20 km north of Wollongong on the Grand Pacific Drive is the Sea Cliff Bridge which runs for 665 m with views of the ocean. This bridge was commissioned in August 2003 and opened on 11 December 2005 as the section of Lawrence Hargrave Drive that originally ran along this cliff was dangerous. Tourism is at its peak from May to September each year. Along with the Sea Cliff Bridge, the Lawrence Hargrave Drive Bridge also serves traffic needs in the South Coast and runs for 210 m. Both of the bridges have pedestrian and cycling lanes in addition to lanes for traffic.
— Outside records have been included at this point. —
(** [artifact_and_receipt_bindings_are_exact] *)
Definition artifact_and_receipt_bindings_are_exact (r : PreflightReceipt) : result string unit :=
  raise "artifact preflight source mode is not regular" when negb (S_ISREG (mode (pf_source r))) ;;
  raise "artifact preflight source mode is unsafe" when unsafe_permissions (S_IMODE (mode (pf_source r))) ;;
  raise "artifact preflight seccomp policy ID is not fixed"
    when differ (pf_launcher_seccomp_policy_id r) FIXED_SECCOMP_POLICY_ID ;;
  raise "artifact preflight seccomp policy digest is not fixed"
    when differ (pf_launcher_seccomp_policy_sha256 r) FIXED_SECCOMP_POLICY_SHA256 ;;
  raise "artifact preflight ledger identities must be distinct"
    when bool_decide (pf_claim_ledger_id r = pf_launch_ledger_id r) ;;
  raise "sealed launcher copy differs from the verified source"
    when differ (pf_sealed_copy_sha256 r) (pf_launcher_artifact_sha256 r)
         || negb (pf_sealed_copy_size_bytes r =? size (pf_source r))
         || negb (pf_sealed_copy_mode r =? SEALED_EXECUTABLE_MODE)
         || negb (pf_sealed_copy_seals r =? REQUIRED_EXEC_SEALS) ;;
  let* id := preflight_id (PreflightReceipt_fields r) in
  raise "artifact preflight identity is inconsistent" when differ (pf_preflight_id r) id ;;
  Ok tt.

Definition validate_PreflightReceipt (r : PreflightReceipt) : result string unit :=
  let s := pf_source r in
  check_field "preflight_id" (is_sha256 (pf_preflight_id r)) ;;
  check_field "policy_id" (is_stable_id (pf_policy_id r)) ;;
  check_field "policy_sha256" (is_sha256 (pf_policy_sha256 r)) ;;
  check_field "worker_pool_audience" (is_stable_id (pf_worker_pool_audience r)) ;;
  check_field "worker_instance_id" (is_stable_id (pf_worker_instance_id r)) ;;
  check_field "claim_ledger_id" (is_stable_id (pf_claim_ledger_id r)) ;;
  check_field "launch_ledger_id" (is_stable_id (pf_launch_ledger_id r)) ;;
  check_field "delegated_root_id" (is_stable_id (pf_delegated_root_id r)) ;;
  check_field "launcher_artifact_id" (is_stable_id (pf_launcher_artifact_id r)) ;;
  check_field "launcher_artifact_sha256" (is_sha256 (pf_launcher_artifact_sha256 r)) ;;
  check_field "launcher_seccomp_policy_id" (is_stable_id (pf_launcher_seccomp_policy_id r)) ;;
  check_field "launcher_seccomp_policy_sha256" (is_sha256 (pf_launcher_seccomp_policy_sha256 r)) ;;
  check_field "source_device" (0 <=? device s) ;;
  check_field "source_inode" (1 <=? inode s) ;;
  check_field "source_mode" ((0 <=? mode s) && (mode s <=? 0xFFFF)) ;;
  check_field "source_uid" (0 <=? uid s) ;;
  check_field "source_gid" (0 <=? gid s) ;;
  check_field "source_nlink" (nlink s =? 1) ;;
  check_field "source_size_bytes" ((ELF_HEADER_SIZE <=? size s) && (size s <=? MAX_LAUNCHER_ARTIFACT_BYTES)) ;;
  check_field "source_mtime_ns" (0 <=? mtime_ns s) ;;
  check_field "source_ctime_ns" (0 <=? ctime_ns s) ;;
  check_field "sealed_copy_sha256" (is_sha256 (pf_sealed_copy_sha256 r)) ;;
  check_field "sealed_copy_size_bytes"
    ((ELF_HEADER_SIZE <=? pf_sealed_copy_size_bytes r)
     && (pf_sealed_copy_size_bytes r <=? MAX_LAUNCHER_ARTIFACT_BYTES)) ;;
  check_field "sealed_copy_mode" ((0 <=? pf_sealed_copy_mode r) && (pf_sealed_copy_mode r <=? 0xFFFF)) ;;
  check_field "sealed_copy_nlink" (pf_sealed_copy_nlink r =? 0) ;;
  check_field "sealed_copy_seals" (pf_sealed_copy_seals r =? 63) ;;
  artifact_and_receipt_bindings_are_exact r.
(* ===== verification/ArtifactFacts.v ===== *)
(** * Guarantees of the launcher artifact preflight

    [OSLaws] states what the descriptor accounting relies on: which system calls
    allocate a descriptor, that [close] releases it even when it reports an error, and
    that the others leave the descriptor table alone.  Against it: the preflight owns
    exactly one descriptor when it succeeds and none when it fails; the object gives
    out fresh descriptors until it is closed; success certifies the bytes. *)
From Stdlib Require Import ZArith String Ascii Lia.
From stdpp Require Import base tactics list strings gmap.
From S2P Require Import Prelude Effects Sha256 Json Models Samples Job Fixture FixtureFacts Launch LaunchFacts Elf ElfFacts Artifact.
Local Open Scope Z_scope.

Module ArtifactFacts.
Import Sha256 Json Models Job Fixture Launch Elf Artifact.

(** ** Documented behaviour of the system calls *)
Definition leaves_open {W A} (open_fds : W -> gset Z) (c : Sys W A) : Prop :=
  forall w, open_fds (c w).2 = open_fds w.

Definition opens {W} (open_fds : W -> gset Z) (c : Sys W Z) : Prop :=
  forall w, match c w with
            | (Ok d, w') => 0 <= d /\ (d ∉ open_fds w) /\ open_fds w' = {[d]} ∪ open_fds w
            | (Err _, w') => open_fds w' = open_fds w
            end.

Definition EBADF : Z := 9.

Class OSLaws (W : Type) {os : OS W} := {
  open_fds : W -> gset Z;
  load_libc_law : leaves_open open_fds load_libc;
  fstat_law fd : leaves_open open_fds (fstat fd);
  get_flags_law fd : leaves_open open_fds (get_flags fd);
  get_inheritable_law fd : leaves_open open_fds (get_inheritable fd);
  set_not_inheritable_law fd : leaves_open open_fds (set_not_inheritable fd);
  pread_law fd n o : leaves_open open_fds (pread fd n o);
  write_law fd bs : leaves_open open_fds (write fd bs);
  fchmod_law fd m : leaves_open open_fds (fchmod fd m);
  fsync_law fd : leaves_open open_fds (fsync fd);
  add_seals_law fd z : leaves_open open_fds (add_seals fd z);
  get_seals_law fd : leaves_open open_fds (get_seals fd);
  fstatfs_law fd : leaves_open open_fds (fstatfs_type fd);
  dup_law fd : opens open_fds (dup_cloexec fd);
  memfd_law : opens open_fds memfd_create_exec;
  open_proc_law : opens open_fds open_proc_self_fd;
  open_at_law dir fd : opens open_fds (open_readonly_at dir fd);
  close_law fd w : open_fds (close fd w).2 = open_fds w ∖ {[fd]};
  closed_fd_law fd w : fd ∉ open_fds w -> (get_flags fd w).1 = Err EBADF
}.

Create HintDb fds.
#[export] Hint Resolve load_libc_law fstat_law get_flags_law get_inheritable_law set_not_inheritable_law pread_law
  write_law fchmod_law fsync_law add_seals_law get_seals_law fstatfs_law : fds.
#[export] Hint Resolve dup_law memfd_law open_proc_law open_at_law : fds.

(** ** Functions that leave the descriptors and the caller's locals alone *)
Section Accounting.
Context {W : Type} {os : OS W} {laws : OSLaws W}.

Definition keeps {L A} (m : Act (W * L) exn A) : Prop :=
  forall s, open_fds (m s).2.1 = open_fds s.1 /\ (m s).2.2 = s.2.

Lemma keeps_ret {L A} (a : A) : keeps (@ret (W * L) exn A a).
Proof. done. Qed.
Lemma keeps_throw {L A} e : keeps (@throw (W * L) exn A e).
Proof. done. Qed.
Lemma keeps_pure {L A} r : keeps (@pure_act (W * L) exn A r).
Proof. done. Qed.
Lemma keeps_get {L} : keeps (@get_locals W L exn).
Proof. done. Qed.

Lemma keeps_sys {L A} (c : Sys W A) : leaves_open open_fds c -> keeps (L := L) (sys c).
Proof.
  intros Hc [w l]. unfold sys, on_world. cbn. specialize (Hc w). by destruct (c w) as [[a|e] w'].
Qed.

Lemma keeps_seq {L A B} (m : Act (W * L) exn A) (k : A -> Act (W * L) exn B) :
  keeps m -> (forall a, keeps (k a)) -> keeps (seq_act m k).
Proof.
  intros Hm Hk s. unfold seq_act. specialize (Hm s). destruct (m s) as [[a|e] s']; cbn in *; [|done].
  destruct (Hk a s') as [-> ->]. done.
Qed.
(** [_write_replay_tree], in a new directory: the tree it leaves and the receipt. *)
Definition write_replay_tree (dev : Z) (evidence : EvaluationEvidence) (contract : ScoringContract) (grade : Grade)
    (policy : RewardPolicy) (artifacts : list (string * string)) : result ReplayError (node * ReplayReceipt) :=
  let* evidence_bytes := value_error (canonical_json_bytes (EvaluationEvidence_json evidence)) in
  let* contract_bytes := value_error (canonical_json_bytes (ScoringContract_json contract)) in
  let* grade_bytes := value_error (canonical_json_bytes (Grade_json grade)) in
  let* policy_bytes := value_error (canonical_json_bytes (RewardPolicy_json policy)) in
  let* events_bytes := event_bytes evidence in
  let evidence_refs := evidence_artifact_refs evidence in
  let* placed := place_artifacts (sort_kv artifacts) evidence_refs [] [] in
  let '(artifact_refs, physical_artifacts) := placed in
  raise MissingEvidenceArtifacts
    when negb (forallb (fun r => bool_decide (r ∈ artifact_refs.*2)) evidence_refs) ;;
  let* evidence_ref := ref_of evidence_bytes "application/json" in
  let* contract_ref := ref_of contract_bytes "application/json" in
  let* grade_ref := ref_of grade_bytes "application/json" in
  let* events_ref := ref_of events_bytes "application/x-ndjson" in
  let* policy_ref := ref_of policy_bytes "application/json" in
  let m := {| rm_evidence := evidence_ref; rm_contract := contract_ref; rm_grade := grade_ref;
              rm_events := events_ref; rm_policy := policy_ref; rm_artifacts := artifact_refs |} in
  let* _ := value_error (validate_ReplayManifest m) in
  let* manifest_bytes := value_error (canonical_json_bytes (ReplayManifest_json m)) in
  let* _ := validate_manifest_bounds m (nbytes manifest_bytes) in
  let file content := FileNode dev 1 content in
  let store := DirNode dev (map (fun dc => (dc.1, file dc.2)) (sort_kv physical_artifacts)) in
  let anchor := {| ra_manifest_sha256 := sha256_bytes manifest_bytes;
                   ra_evidence_sha256 := sha256_bytes evidence_bytes;
                   ra_grade_sha256 := sha256_bytes grade_bytes;
                   ra_contract_sha256 := sha256_bytes contract_bytes;
                   ra_policy_sha256 := sha256_bytes policy_bytes |} in
  Ok (DirNode dev
        ((if bool_decide (physical_artifacts = []) then [] else [("artifacts", DirNode dev [("sha256", store)])])
         ++ [("evidence.json", file evidence_bytes); ("contract.json", file contract_bytes);
             ("grade.json", file grade_bytes); ("events.jsonl", file events_bytes); ("policy.json", file policy_bytes);
             ("manifest.json", file manifest_bytes)])%list,
      {| rc_manifest := m; rc_manifest_sha256 := sha256_bytes manifest_bytes; rc_anchor := anchor |}).

(** [write_replay], for a target that does not exist yet. *)
Definition write_replay (rd : Readers) (dev : Z) (evidence : EvaluationEvidence) (contract : ScoringContract)
    (grade : Grade) (policy : RewardPolicy) (artifacts : list (string * string)) :
    result ReplayError (node * ReplayReceipt) :=
  let* _ := value_error (validate_EvaluationEvidence evidence) in
  let* _ := value_error (validate_ScoringContract contract) in
  let* _ := value_error (validate_RewardPolicy policy) in
  let* _ := value_error (validate_Grade grade) in
  let* rescored := value_error (score_evidence evidence contract policy) in
  raise GradeMismatch when negb (Grade_eqb grade rescored) ;;
  let* snapshot := snapshot_artifacts artifacts in
  let* written := write_replay_tree dev evidence contract grade policy snapshot in
  let '(root, receipt) := written in
  let verification := (inspect_replay rd root (Some (rc_manifest_sha256 receipt))).1 in
  raise SelfVerificationFailed when negb (rv_valid verification) || negb (rv_anchored verification) ;;
  Ok (root, receipt).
The name Sea Cliff Bridge was coined by Makenzie Russell, an 11 year old student in the region.

==Reception==
In 2026, the Grand Pacific Drive was rated the second most pet-friendly road trip in Australia, gaining a total score of 78.8 out of 100 in the methodology used by ROLLiN' Car Insurance. ROLLiN' also measured factors such as the experience and sharability, comfort and environment, pet safety and pet amenities.

ROLLiN' also ranked this drive number five on their list of best road trips for food options. The survey also measured the beast road trips for the most trendy food stops, most food stops per kilometre, best-rated food stops and least options.

Insurance provider iSelect ranked the drive number seventh for solo drives, and sixth for families, out of 20 road trips.